== AVAILABLE RECORDS

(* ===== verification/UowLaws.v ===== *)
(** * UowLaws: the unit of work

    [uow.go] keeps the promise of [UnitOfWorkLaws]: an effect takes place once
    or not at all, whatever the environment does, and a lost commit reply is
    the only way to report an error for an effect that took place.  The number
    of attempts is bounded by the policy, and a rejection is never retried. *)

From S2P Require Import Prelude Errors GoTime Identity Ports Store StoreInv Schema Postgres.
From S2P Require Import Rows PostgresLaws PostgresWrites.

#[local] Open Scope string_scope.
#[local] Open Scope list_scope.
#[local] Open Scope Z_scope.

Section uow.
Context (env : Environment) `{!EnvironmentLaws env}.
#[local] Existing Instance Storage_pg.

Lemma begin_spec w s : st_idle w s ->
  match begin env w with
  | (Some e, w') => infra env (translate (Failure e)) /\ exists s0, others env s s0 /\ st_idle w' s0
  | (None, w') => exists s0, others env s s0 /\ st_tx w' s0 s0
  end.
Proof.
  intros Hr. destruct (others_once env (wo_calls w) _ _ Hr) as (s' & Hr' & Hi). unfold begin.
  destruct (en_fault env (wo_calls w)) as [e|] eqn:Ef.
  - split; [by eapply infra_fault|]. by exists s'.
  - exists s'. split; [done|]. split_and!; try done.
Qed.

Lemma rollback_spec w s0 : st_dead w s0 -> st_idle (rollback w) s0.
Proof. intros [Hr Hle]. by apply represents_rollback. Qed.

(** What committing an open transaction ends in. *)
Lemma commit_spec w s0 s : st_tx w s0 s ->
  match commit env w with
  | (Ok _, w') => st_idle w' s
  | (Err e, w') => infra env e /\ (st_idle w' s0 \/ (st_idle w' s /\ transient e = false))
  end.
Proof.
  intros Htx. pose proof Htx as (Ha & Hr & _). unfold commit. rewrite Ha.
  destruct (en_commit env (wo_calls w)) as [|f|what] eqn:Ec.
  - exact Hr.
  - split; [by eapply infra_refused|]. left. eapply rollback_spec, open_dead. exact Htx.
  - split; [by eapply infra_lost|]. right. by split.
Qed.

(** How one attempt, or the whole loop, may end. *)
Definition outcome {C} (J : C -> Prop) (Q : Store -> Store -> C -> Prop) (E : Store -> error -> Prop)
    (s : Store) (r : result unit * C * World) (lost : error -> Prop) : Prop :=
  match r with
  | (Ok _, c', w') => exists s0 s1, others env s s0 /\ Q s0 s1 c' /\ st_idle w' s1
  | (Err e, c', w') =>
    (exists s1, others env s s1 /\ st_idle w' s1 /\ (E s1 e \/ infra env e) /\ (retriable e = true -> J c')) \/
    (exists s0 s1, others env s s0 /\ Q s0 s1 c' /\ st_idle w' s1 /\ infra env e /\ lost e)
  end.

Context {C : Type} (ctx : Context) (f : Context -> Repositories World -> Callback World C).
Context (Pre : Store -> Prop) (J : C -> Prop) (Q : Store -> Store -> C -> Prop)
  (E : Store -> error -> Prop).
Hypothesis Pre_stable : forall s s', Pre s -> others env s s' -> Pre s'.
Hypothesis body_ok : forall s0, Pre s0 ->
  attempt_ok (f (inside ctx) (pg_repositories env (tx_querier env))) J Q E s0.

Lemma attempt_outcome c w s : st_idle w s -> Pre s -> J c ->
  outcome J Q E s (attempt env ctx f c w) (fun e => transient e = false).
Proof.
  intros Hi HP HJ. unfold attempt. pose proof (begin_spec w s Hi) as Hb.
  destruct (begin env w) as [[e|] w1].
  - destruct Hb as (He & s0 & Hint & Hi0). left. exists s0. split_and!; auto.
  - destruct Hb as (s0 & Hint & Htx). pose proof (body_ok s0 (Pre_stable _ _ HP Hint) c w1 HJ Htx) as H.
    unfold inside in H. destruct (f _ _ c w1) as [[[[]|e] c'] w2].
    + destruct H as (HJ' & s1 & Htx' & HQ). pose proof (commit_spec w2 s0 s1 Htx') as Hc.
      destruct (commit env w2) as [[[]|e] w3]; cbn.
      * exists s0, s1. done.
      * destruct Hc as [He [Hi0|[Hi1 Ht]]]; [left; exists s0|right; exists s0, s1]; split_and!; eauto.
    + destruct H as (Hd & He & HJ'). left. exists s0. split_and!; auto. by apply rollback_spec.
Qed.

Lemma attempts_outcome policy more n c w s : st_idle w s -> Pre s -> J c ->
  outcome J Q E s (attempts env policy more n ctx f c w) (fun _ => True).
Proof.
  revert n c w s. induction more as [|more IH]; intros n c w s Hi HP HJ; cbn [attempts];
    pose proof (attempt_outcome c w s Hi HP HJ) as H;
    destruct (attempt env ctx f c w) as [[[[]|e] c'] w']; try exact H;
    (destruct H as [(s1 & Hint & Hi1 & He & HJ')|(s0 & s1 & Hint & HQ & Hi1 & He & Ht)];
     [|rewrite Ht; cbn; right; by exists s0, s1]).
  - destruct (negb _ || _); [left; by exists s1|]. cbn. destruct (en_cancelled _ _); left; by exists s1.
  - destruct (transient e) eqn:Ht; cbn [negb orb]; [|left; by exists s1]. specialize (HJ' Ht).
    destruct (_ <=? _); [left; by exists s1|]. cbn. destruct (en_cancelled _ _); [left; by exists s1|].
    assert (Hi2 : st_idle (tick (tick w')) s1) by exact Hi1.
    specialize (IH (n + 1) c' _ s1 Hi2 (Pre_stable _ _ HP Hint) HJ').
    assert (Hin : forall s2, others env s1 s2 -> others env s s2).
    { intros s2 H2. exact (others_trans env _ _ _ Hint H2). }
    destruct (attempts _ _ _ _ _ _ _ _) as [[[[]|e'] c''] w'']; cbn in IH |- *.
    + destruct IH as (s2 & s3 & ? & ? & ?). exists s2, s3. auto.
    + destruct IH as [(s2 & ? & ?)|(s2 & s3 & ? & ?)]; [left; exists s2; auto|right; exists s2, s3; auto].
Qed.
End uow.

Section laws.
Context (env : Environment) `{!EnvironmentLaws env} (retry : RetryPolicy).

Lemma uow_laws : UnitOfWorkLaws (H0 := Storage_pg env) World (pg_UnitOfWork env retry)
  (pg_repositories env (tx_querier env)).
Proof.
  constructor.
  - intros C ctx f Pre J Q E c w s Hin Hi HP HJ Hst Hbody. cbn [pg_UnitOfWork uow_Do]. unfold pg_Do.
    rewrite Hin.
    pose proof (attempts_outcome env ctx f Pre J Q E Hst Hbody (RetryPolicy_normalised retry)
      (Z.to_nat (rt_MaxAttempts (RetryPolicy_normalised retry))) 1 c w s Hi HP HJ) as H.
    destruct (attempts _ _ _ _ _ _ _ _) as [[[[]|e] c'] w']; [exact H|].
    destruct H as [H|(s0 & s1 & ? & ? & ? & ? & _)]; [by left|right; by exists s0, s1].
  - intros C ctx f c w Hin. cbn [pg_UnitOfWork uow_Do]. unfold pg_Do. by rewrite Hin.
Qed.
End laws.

====

■ **PROBLEM STATEMENT**
List all lines above in which the string "with" appears.

■ **ANSWER SECTION**
  match begin env w with
  match commit env w with
  match r with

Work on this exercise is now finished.